UNITED STATES
SECURITIES AND EXCHANGE COMMISSION
Washington, D.C. 20549
FORM 8-K
CURRENT REPORT
Pursuant to Section 13 or 15(d) of the Securities Exchange Act of 1934
Date of Report (Date of earliest event reported): November 9, 2022
LIGHTBRIDGE CORPORATION |
(Exact name of registrant as specified in its charter) |
Nevada | | 001-34487 | | 91-1975651 |
(State or other jurisdiction | | (Commission | | (IRS Employer |
of incorporation) | | File Number) | | Identification No.) |
11710 Plaza America Drive, Suite 2000
Reston, VA 20190
(Address of principal executive offices, including zip code)
(571) 730-1200
(Registrant’s Telephone Number, Including Area Code)
Check the appropriate box below if the Form 8-K filing is intended to simultaneously satisfy the filing obligation of the registrant under any of the following provisions:
☐ | Written communications pursuant to Rule 425 under the Securities Act (17 CFR 230.425) |
☐ | Soliciting material pursuant to Rule 14a-12 under the Exchange Act (17 CFR 240.14a -12) |
☐ | Pre-commencement communications pursuant to Rule 14d-2(b) under the Exchange Act (17 CFR 240.14d -2(b)) |
☐ | Pre-commencement communications pursuant to Rule 13e-4(c) under the Exchange Act (17 CFR 240.13e -4(c)) |
Securities registered pursuant to Section 12(b) of the Act:
Title of Each Class: | | Trading Symbol(s): | | Name of Each Exchange on Which Registered: |
Common Stock, $0.001 par value | | LTBR | | The Nasdaq Capital Market |
Indicate by check mark whether the registrant is an emerging growth company as defined in Rule 405 of the Securities Act of 1933 (17 CFR §230.405) or Rule 12b-2 of the Securities Exchange Act of 1934 (17 CFR §240.12b-2).
Emerging growth company ☐
If an emerging growth company, indicate by check mark if the registrant has elected not to use the extended transition period for complying with any new or revised financial accounting standards provided pursuant to Section 13(a) of the Exchange Act. ☐
Item 8.01 Other Events.
On May 28, 2019, Lightbridge Corporation (the “Company”) entered into an at-the-market equity offering sales agreement (the “Agreement”) with Stifel, Nicolaus & Company, Incorporated (the “Agent”), pursuant to which the Company may issue and sell shares of its common stock from time to time through the Agent as the Company’s sales agent. On April 9, 2021, the Company amended the Agreement. Sales of the Company’s common stock through the Agent, if any, will be made by any method that is deemed to be an “at-the-market” equity offering as defined in Rule 415 promulgated under the Securities Act of 1933, as amended, pursuant to the Company’s effective shelf registration statement on Form S-3 (File No. 333-254702) filed on March 25, 2021 with the Securities and Exchange Commission and declared effective April 5, 2021 (the “Registration Statement”), the base prospectus filed as part of such registration statement, and the prospectus supplement dated November 9, 2022.

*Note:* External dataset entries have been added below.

(** * dangerzone/util.py: the stopwatch and the deadline-bounded read

    A shallow embedding of [Stopwatch] and [nonblocking_read] from
    [dangerzone/util.py], and the properties of the two that the
    specification states.

    Modelling choices.
    - Python's [float] timestamps and durations are rationals ([Q]): the
      comparisons and the subtraction of the source are exact here.
      Rounding is not modelled, nor are NaN and the infinities; what is
      stated of a whole call is stated relative to what the stopwatch
      answers.
    - Python's [int] is [Z], [bytes] is [list byte].
    - The operating system is a [world]: what [os.get_blocking] answers
      (or raises, on a descriptor that is not open), what [time.monotonic]
      reads, what [select] reports and what [os.read] hands over (or the
      errno it fails with).  A file object may fail to give its
      descriptor.  Creating and registering the selector is taken to
      succeed.
    - The exceptions are those that the source names and the OSError of
      the system calls; the class hierarchy of Python's exceptions is not
      modelled.
    - The calls made on the selector and on the descriptor are logged, each
      with its answer, so that "before any I/O" and "the selector was
      closed" are statements about the log.
    - An exception carries its message as a list of pieces, the literal
      text and the interpolated values of the f-string kept apart. *)

From Stdlib Require Import ZArith QArith List String Bool Lia Lqa.
From Stdlib Require Import NArith Sorted.
Import ListNotations.

Local Open Scope Z_scope.

(** ** Exceptions and results *)

Inductive piece : Type :=
| Text (s : string)
| Int (n : Z)
| Float (q : Q).

Definition message : Type := list piece.

Inductive exn : Type :=
| ValueError (m : message)
| RuntimeError (m : message)
| TimeoutError (m : message)
| OSError (errno : Z)
| AssertionError.

Inductive result (A : Type) : Type :=
| Return (a : A)
| Raise (e : exn).

Arguments Return {A} a.
Arguments Raise {A} e.

(** The integers interpolated into a message, in order. *)
Fixpoint ints (m : message) : list Z :=
  match m with
  | [] => []
  | Int n :: m' => n :: ints m'
  | _ :: m' => ints m'
  end.

Definition bytes : Type := list Byte.byte.

Definition len {A : Type} (l : list A) : Z := Z.of_nat (List.length l).

(** [x < y] on floats, as a boolean. *)
Definition Qltb (x y : Q) : bool := negb (Qle_bool y x).

(** ** class Stopwatch *)

Module Stopwatch.

Record t : Type := mk {
  timeout : option Q;
  start_time : option Q;
  end_time : option Q
}.

Definition __init__ (timeout : option Q) : t :=
  {| timeout := timeout; start_time := None; end_time := None |}.

(** [x or y] for [x : Optional[float]]: [None] and [0.0] are falsy. *)
Definition or_ (x : option Q) (y : Q) : Q :=
  match x with
  | None => y
  | Some v => if Qeq_bool v 0 then y else v
  end.

(** The property [elapsed]; [monotonic] is what [time.monotonic()] reads
    at the time of the query. *)
Definition elapsed (self : t) (monotonic : Q) : result Q :=
  match start_time self with
  | None => Raise (RuntimeError [Text "The stopwatch has not started yet"])
  | Some s => Return (or_ (end_time self) monotonic - s)%Q
  end.

(** The message of the [TimeoutError] of [remaining]: a plain string in
    the source (no [f] prefix), so nothing is interpolated. *)
Definition surpassed : message :=
  [Text "Timeout ({timeout}s) has been surpassed by {-remaining}s"].

(** The property [remaining]. *)
Definition remaining (self : t) (monotonic : Q) : result Q :=
  match timeout self with
  | None =>
      Raise (RuntimeError
               [Text "Cannot calculate remaining time without timeout"])
  | Some tmo =>
      match elapsed self monotonic with
      | Raise e => Raise e
      | Return el =>
          let remaining := (tmo - el)%Q in
          if Qltb remaining 0 then
            Raise (TimeoutError surpassed)
          else Return remaining
      end
  end.

Definition __enter__ (self : t) (monotonic : Q) : t :=
  {| timeout := timeout self;
     start_time := Some monotonic;
     end_time := end_time self |}.
Lemma renderJson_balanced (v : jsval) : Balanced (renderJson v).
Proof.
  induction v as [|b|n|s|items IH|fields IH] using jsval_nested_ind;
    cbn [renderJson].
  - now apply plainText_balanced.
  - destruct b; now apply plainText_balanced.
  - apply plainText_balanced, plainText_decimal.
  - apply quoteString_balanced.
  - apply bal_char; try discriminate.
    apply Balanced_app; [|now apply plainText_balanced].
    apply joinComma_balanced, Forall_map.
    eapply Forall_impl; [exact IH|]. auto.
  - apply (bal_object _ ""); [|constructor].
    apply joinComma_balanced, Forall_map.
    eapply Forall_impl; [exact IH|]. intros [k x] Hx. cbn [fst snd] in *.
    apply Balanced_app; [apply quoteString_balanced|].
    apply bal_char; try discriminate. exact Hx.
Qed.

Lemma renderJson_object (fields : list (string * jsval)) :
  ObjectText (renderJson (JObj fields)).
Proof.
  eexists. split; [|reflexivity].
  apply joinComma_balanced, Forall_map, Forall_forall.
  intros [k x] _. cbn [fst snd].
  apply Balanced_app; [apply quoteString_balanced|].
  apply bal_char; try discriminate. apply renderJson_balanced.
Qed.

Lemma object_text_example : ObjectText (jsq "{'a':1}").
Proof.
  exists (jsq "'a':1"). split; [|reflexivity].
  apply (bal_string "a" ":1").
  - apply sb_char; [discriminate | discriminate | apply sb_nil].
  - repeat (apply bal_char; [discriminate ..|]). apply bal_nil.
Qed.

(** C1, as stated, fails: commentary before the object may itself contain
    an opening brace, and the scan starts at the first one. *)
Lemma extract_brace_in_commentary :
  ObjectText (jsq "{'a':1}")
  /\ extractFirstJsonObject ("Result {final}: " ++ jsq "{'a':1}" ++ " thanks")
     = Some "{final}"
  /\ extractFirstJsonObject ("Result {final}: " ++ jsq "{'a':1}" ++ " thanks")
     <> Some (jsq "{'a':1}").
Proof.
  split; [exact object_text_example|].
  split; [reflexivity | discriminate].
Qed.

(** C1 (amended): when the commentary before a balanced object has no
    opening brace, the extractor returns exactly the object's text, from its
    opening brace to the matching closing one, whatever follows it and
    whatever braces, quotes and escapes its string literals contain -- in
    particular for the JSON text of any object value; a text without opening
    brace, or one whose depth is never zero after a scanned character, gives
    the empty result [None]. *)
Theorem extractFirstJsonObject_spec :
  (forall pre obj post : string,
      noBrace pre = true -> ObjectText obj ->
      extractFirstJsonObject (pre ++ obj ++ post) = Some obj)
  /\ (forall (pre : string) (fields : list (string * jsval)) (post : string),
         noBrace pre = true ->
         extractFirstJsonObject (pre ++ renderJson (JObj fields) ++ post)
         = Some (renderJson (JObj fields)))
  /\ (forall text : string,
         noBrace text = true -> extractFirstJsonObject text = None)
  /\ (forall pre rest : string,
         noBrace pre = true ->
         (forall n, (0 < n <= String.length (String lbrace rest))%nat ->
            depth (scanRun (takeString n (String lbrace rest)) scanInit) <> 0) ->
         extractFirstJsonObject (pre ++ String lbrace rest) = None)
  /\ extractFirstJsonObject (jsq "here is it: {'a':1} thanks")
     = Some (jsq "{'a':1}")
  /\ extractFirstJsonObject (jsq "{'note':'a{b}c','x':1}")
     = Some (jsq "{'note':'a{b}c','x':1}").
Proof.
  assert (Hobj : forall pre obj post : string,
             noBrace pre = true -> ObjectText obj ->
             extractFirstJsonObject (pre ++ obj ++ post) = Some obj).
  { intros pre obj post Hpre (inner & Hin & ->).
    unfold extractFirstJsonObject.
    cbn [String.append]. rewrite index_lbrace_app by assumption.
    rewrite dropString_app, append_assoc. cbn [String.append].
    rewrite scanLoop_object by assumption. f_equal.
    replace (String.length inner + 2)%nat
      with (String.length (String lbrace (inner ++ String rbrace ""))).
    2:{ cbn [String.length]. rewrite length_append. cbn [String.length]. lia. }
    replace (String lbrace (inner ++ String rbrace post))
      with (String lbrace (inner ++ String rbrace "") ++ post).
    2:{ cbn [String.append]. now rewrite append_assoc. }
    apply substring_app_mid. }
  split; [exact Hobj|].
  split; [|split; [|split; [|split; reflexivity]]].
  - intros pre fields post Hpre. apply Hobj; [exact Hpre|].
    apply renderJson_object.
  - intros text H. unfold extractFirstJsonObject.
    now rewrite index_lbrace_none.
  - intros pre rest Hpre Hopen. unfold extractFirstJsonObject.
    rewrite index_lbrace_app, dropString_app by assumption.
    apply scanLoop_none, staysOpen_prefixes, Hopen.
Qed.

Lemma extractFirstJsonObject_spec_witness :
  extractFirstJsonObject ("here is it: " ++ jsq "{'a':1}" ++ " thanks")
  = Some (jsq "{'a':1}")
  /\ extractFirstJsonObject
       ("the reply: "
        ++ renderJson (JObj [("note", JStr "a{b}c"); ("x", JNum 1)])
        ++ " -- done")
     = Some (renderJson (JObj [("note", JStr "a{b}c"); ("x", JNum 1)]))
  /\ extractFirstJsonObject "no object here" = None
  /\ extractFirstJsonObject ("cut off: " ++ String lbrace (jsq "'a': {'b': 1}"))
     = None.
Proof.
  destruct extractFirstJsonObject_spec as (Hobj & Hjson & Hnone & Hopen & _).
  split; [|split; [|split]].
  - apply (Hobj "here is it: " (jsq "{'a':1}") " thanks").
    + reflexivity.
    + exact object_text_example.
  - apply Hjson. reflexivity.
  - apply Hnone. reflexivity.
  - apply Hopen; [reflexivity|].
    apply staysOpen_prefixes. reflexivity.
Defined.

(** ** Code-token extractor *)

Lemma isAlpha_upperChar (c : ascii) :
  isAlpha c = true -> isUpper (upperChar c) = true.
Proof.
  destruct c as [[] [] [] [] [] [] [] []]; vm_compute; congruence.
Qed.

Lemma isAlpha_wordChar (c : ascii) : isAlpha c = true -> isWordChar c = true.
Proof. unfold isWordChar. now intros ->. Qed.

(** No match starts right after a word character. *)
Lemma matchHere_after_word (p : ascii) (s : string) :
  isWordChar p = true -> matchHere (Some p) s = false.
Proof.
  intros Hp. destruct s as [|a [|b [|c r]]]; try reflexivity.
  unfold matchHere, boundaryAt. rewrite Hp.
  destruct (isWordChar a) eqn:Ha; [reflexivity|].
  destruct (isAlpha a) eqn:Hal; [|reflexivity].
  now rewrite (isAlpha_wordChar a Hal) in Ha.
Qed.

Lemma matchHere_letters (prev : option ascii) (a b c : ascii) (r : string) :
  matchHere prev (String a (String b (String c r))) = true ->
  isAlpha a = true /\ isAlpha b = true /\ isAlpha c = true.
Proof.
  unfold matchHere. rewrite !andb_true_iff. tauto.
Qed.

Lemma matchAllFrom_runs (n : nat) :
  forall (s : string) (prev : option ascii),
    (String.length s <= n)%nat -> matchAllFrom prev s 0 = runsFrom prev s.
Proof.
  induction n as [|n IH]; intros s prev Hn.
  - destruct s; [reflexivity | simpl in Hn; lia].
  - destruct s as [|a r0]; [reflexivity|].
    cbn [matchAllFrom runsFrom].
    destruct (matchHere prev (String a r0)) eqn:Hm.
    + destruct r0 as [|b [|c r]]; try discriminate Hm.
      destruct (matchHere_letters _ _ _ _ _ Hm) as (Ha & Hb & _).
      f_equal. cbn [matchAllFrom runsFrom].
      rewrite (matchHere_after_word a) by now apply isAlpha_wordChar.
      rewrite (matchHere_after_word b) by now apply isAlpha_wordChar.
      apply IH. simpl in Hn |- *. lia.
    + apply IH. simpl in Hn. lia.
Qed.

Lemma matchAll_codeRuns (text : string) : matchAll text = codeRuns text.
Proof. apply (matchAllFrom_runs (String.length text)). lia. Qed.

Lemma runsFrom_codeShaped (s : string) :
  forall prev, Forall (fun w => isCodeShaped w = true) (runsFrom prev s).
Proof.
  induction s as [|a r IH]; intros prev; cbn [runsFrom]; [constructor|].
  destruct (matchHere prev (String a r)) eqn:Hm; [|apply IH].
  constructor; [|apply IH].
  destruct r as [|b [|c r]]; try discriminate Hm.
  destruct (matchHere_letters _ _ _ _ _ Hm) as (Ha & Hb & Hc).
  unfold isCodeShaped. cbn. now rewrite Ha, Hb, Hc.
Qed.

Lemma upper_of_codeShaped (w : string) :
  isCodeShaped w = true -> isUpperCode (toUpperCase w) = true.
Proof.
  unfold isCodeShaped, isUpperCode.
  destruct w as [|a [|b [|c [|d r]]]]; try discriminate.
  cbn. rewrite !andb_true_r, !andb_true_iff. intros (Ha & Hb & Hc).
  now rewrite !isAlpha_upperChar.
Qed.

Lemma append_empty_r (s : string) : s ++ "" = s.
Proof. induction s as [|c s IH]; cbn [String.append]; [reflexivity | now rewrite IH]. Qed.

Lemma append_snoc (s : string) (c : ascii) (t : string) :
  (s ++ String c "") ++ t = s ++ String c t.
Proof. induction s as [|d s IH]; cbn [String.append]; [reflexivity | now rewrite IH]. Qed.

(** At the start of a word the expression matches exactly when the word is
    made of three letters, and what it matches is the word. *)
Lemma matchHere_word (prev : option ascii) (s : string) :
  notWord prev ->
  matchHere prev s = isCodeShaped (takeWord s)
  /\ (matchHere prev s = true -> takeString 3 s = takeWord s).
Proof.
  intros Hprev.
  assert (Hp : match prev with Some c => isWordChar c | None => false end = false).
  { destruct prev as [p|]; [exact Hprev | reflexivity]. }
  assert (W : forall c, isWordChar c = false -> isAlpha c = false).
  { intros c Hc. destruct (isAlpha c) eqn:Ha; [|reflexivity].
    now rewrite (isAlpha_wordChar c Ha) in Hc. }
  destruct s as [|a [|b [|c r]]]; unfold matchHere, boundaryAt; rewrite ?Hp;
    cbn [takeWord takeString xorb].
  - split; [reflexivity | discriminate].
  - destruct (isWordChar a); split; (reflexivity || discriminate).
  - destruct (isWordChar a); [|split; (reflexivity || discriminate)].
    destruct (isWordChar b); split; (reflexivity || discriminate).
  - destruct (isWordChar a) eqn:Ha.
    2:{ cbn [andb]. split; [reflexivity | discriminate]. }
    destruct (isWordChar b) eqn:Hb.
    2:{ rewrite (W b Hb), !andb_false_r. cbn [andb].
        split; [reflexivity | discriminate]. }
    destruct (isWordChar c) eqn:Hc.
    2:{ rewrite (W c Hc), !andb_false_r. cbn [andb].
        split; [reflexivity | discriminate]. }
    unfold isCodeShaped.
    destruct r as [|d r]; cbn [takeWord String.length allString].
    + destruct (isAlpha a), (isAlpha b), (isAlpha c);
        split; (reflexivity || discriminate).
    + destruct (isWordChar d); cbn [String.length allString];
        destruct (isAlpha a), (isAlpha b), (isAlpha c);
        split; (reflexivity || discriminate).
Qed.

(** The runs found are the words made of three letters. *)
Lemma runsFrom_words (s : string) :
  (forall prev, notWord prev ->
     runsFrom prev s = List.filter isCodeShaped (wordsFrom "" s))
  /\ (forall p c cur, isWordChar p = true ->
        List.filter isCodeShaped (wordsFrom (String c cur) s)
        = ((if isCodeShaped (String c cur ++ takeWord s)%string
            then [(String c cur ++ takeWord s)%string] else [])
           ++ runsFrom (Some p) s)%list).
Proof.
  induction s as [|a r [IHa IHb]]; split.
  - reflexivity.
  - intros p c cur _. cbn [wordsFrom takeWord runsFrom List.filter].
    rewrite append_empty_r.
    destruct (isCodeShaped (String c cur)); reflexivity.
  - intros prev Hprev. cbn [runsFrom wordsFrom].
    destruct (matchHere_word prev (String a r) Hprev) as [Hm Ht].
    destruct (isWordChar a) eqn:Ha.
    + cbn [String.append]. rewrite (IHb a a "" Ha).
      cbn [takeWord] in Hm, Ht. rewrite Ha in Hm, Ht.
      cbn [String.append]. rewrite <- Hm.
      destruct (matchHere prev (String a r)); [|reflexivity].
      now rewrite Ht.
    + cbn [takeWord] in Hm. rewrite Ha in Hm. rewrite Hm.
      cbn [isCodeShaped String.length Nat.eqb andb].
      apply IHa. exact Ha.
  - intros p c cur Hp. cbn [runsFrom wordsFrom takeWord].
    rewrite (matchHere_after_word p) by assumption.
    destruct (isWordChar a) eqn:Ha.
    + cbn [String.append]. rewrite (IHb a c (cur ++ String a "") Ha).
      cbn [String.append]. now rewrite append_snoc.
    + cbn [List.filter]. rewrite append_empty_r.
      rewrite <- (IHa (Some a) Ha).
      destruct (isCodeShaped (String c cur)); reflexivity.
Qed.

Lemma codeRuns_words (text : string) :
  codeRuns text = List.filter isCodeShaped (words text).
Proof. apply runsFrom_words. exact I. Qed.

(** The set built by successive insertions is the list of first
    occurrences. *)
Lemma fold_setAdd_keepFirst (l acc : list string) :
  fold_left setAdd l acc = (acc ++ keepFirst acc l)%list.
Proof.
  revert acc; induction l as [|x r IH]; intros acc; cbn [fold_left keepFirst].
  - now rewrite app_nil_r.
  - unfold setAdd at 2. destruct (decide (x ∈ acc)) as [Hin|Hnin].
    + apply IH.
    + rewrite IH, <- app_assoc. cbn [app]. f_equal. f_equal.
      clear IH. revert acc Hnin.
      assert (G : forall s1 s2 : list string,
                 (forall y, y ∈ s1 <-> y ∈ s2) ->
                 keepFirst s1 r = keepFirst s2 r).
      { induction r as [|y r IHr]; intros s1 s2 Heq; cbn [keepFirst];
          [reflexivity|].
        destruct (decide (y ∈ s1)) as [H1|H1], (decide (y ∈ s2)) as [H2|H2].
        - now apply IHr.
        - now apply Heq in H1.
        - now apply Heq in H2.
        - f_equal. apply IHr. intros z. rewrite !elem_of_cons, Heq. tauto. }
      intros acc _. apply G. intros y.
      rewrite elem_of_app, !elem_of_cons, elem_of_nil. tauto.
Qed.

Lemma newSet_keepFirst (l : list string) : newSet l = keepFirst [] l.
Proof. unfold newSet. now rewrite fold_setAdd_keepFirst. Qed.

Lemma keepFirst_elem (l seen : list string) (x : string) :
  x ∈ keepFirst seen l <-> x ∈ l /\ x ∉ seen.
Proof.
  revert seen; induction l as [|y r IH]; intros seen; cbn [keepFirst].
  - rewrite elem_of_nil. tauto.
  - destruct (decide (y ∈ seen)) as [Hin|Hnin].
    + rewrite IH, elem_of_cons. split; [tauto|].
      intros [[->|Hr] Hs]; tauto.
    + rewrite !elem_of_cons, IH, elem_of_cons. split.
      * intros [->|[Hr Hs]]; tauto.
      * intros [[->|Hr] Hs]; [tauto|].
        destruct (decide (x = y)); tauto.
Qed.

The Company is filing this Current Report on Form 8-K for the purpose of incorporating by reference into the Registration Statement the items filed herewith as Exhibits 5.1 and 23.1.
Item 9.01 Financial Statements and Exhibits.
(d) Exhibits
SIGNATURES
Pursuant to the requirements of the Securities Exchange Act of 1934, the registrant has duly caused this report to be signed on its behalf by the undersigned hereunto duly authorized.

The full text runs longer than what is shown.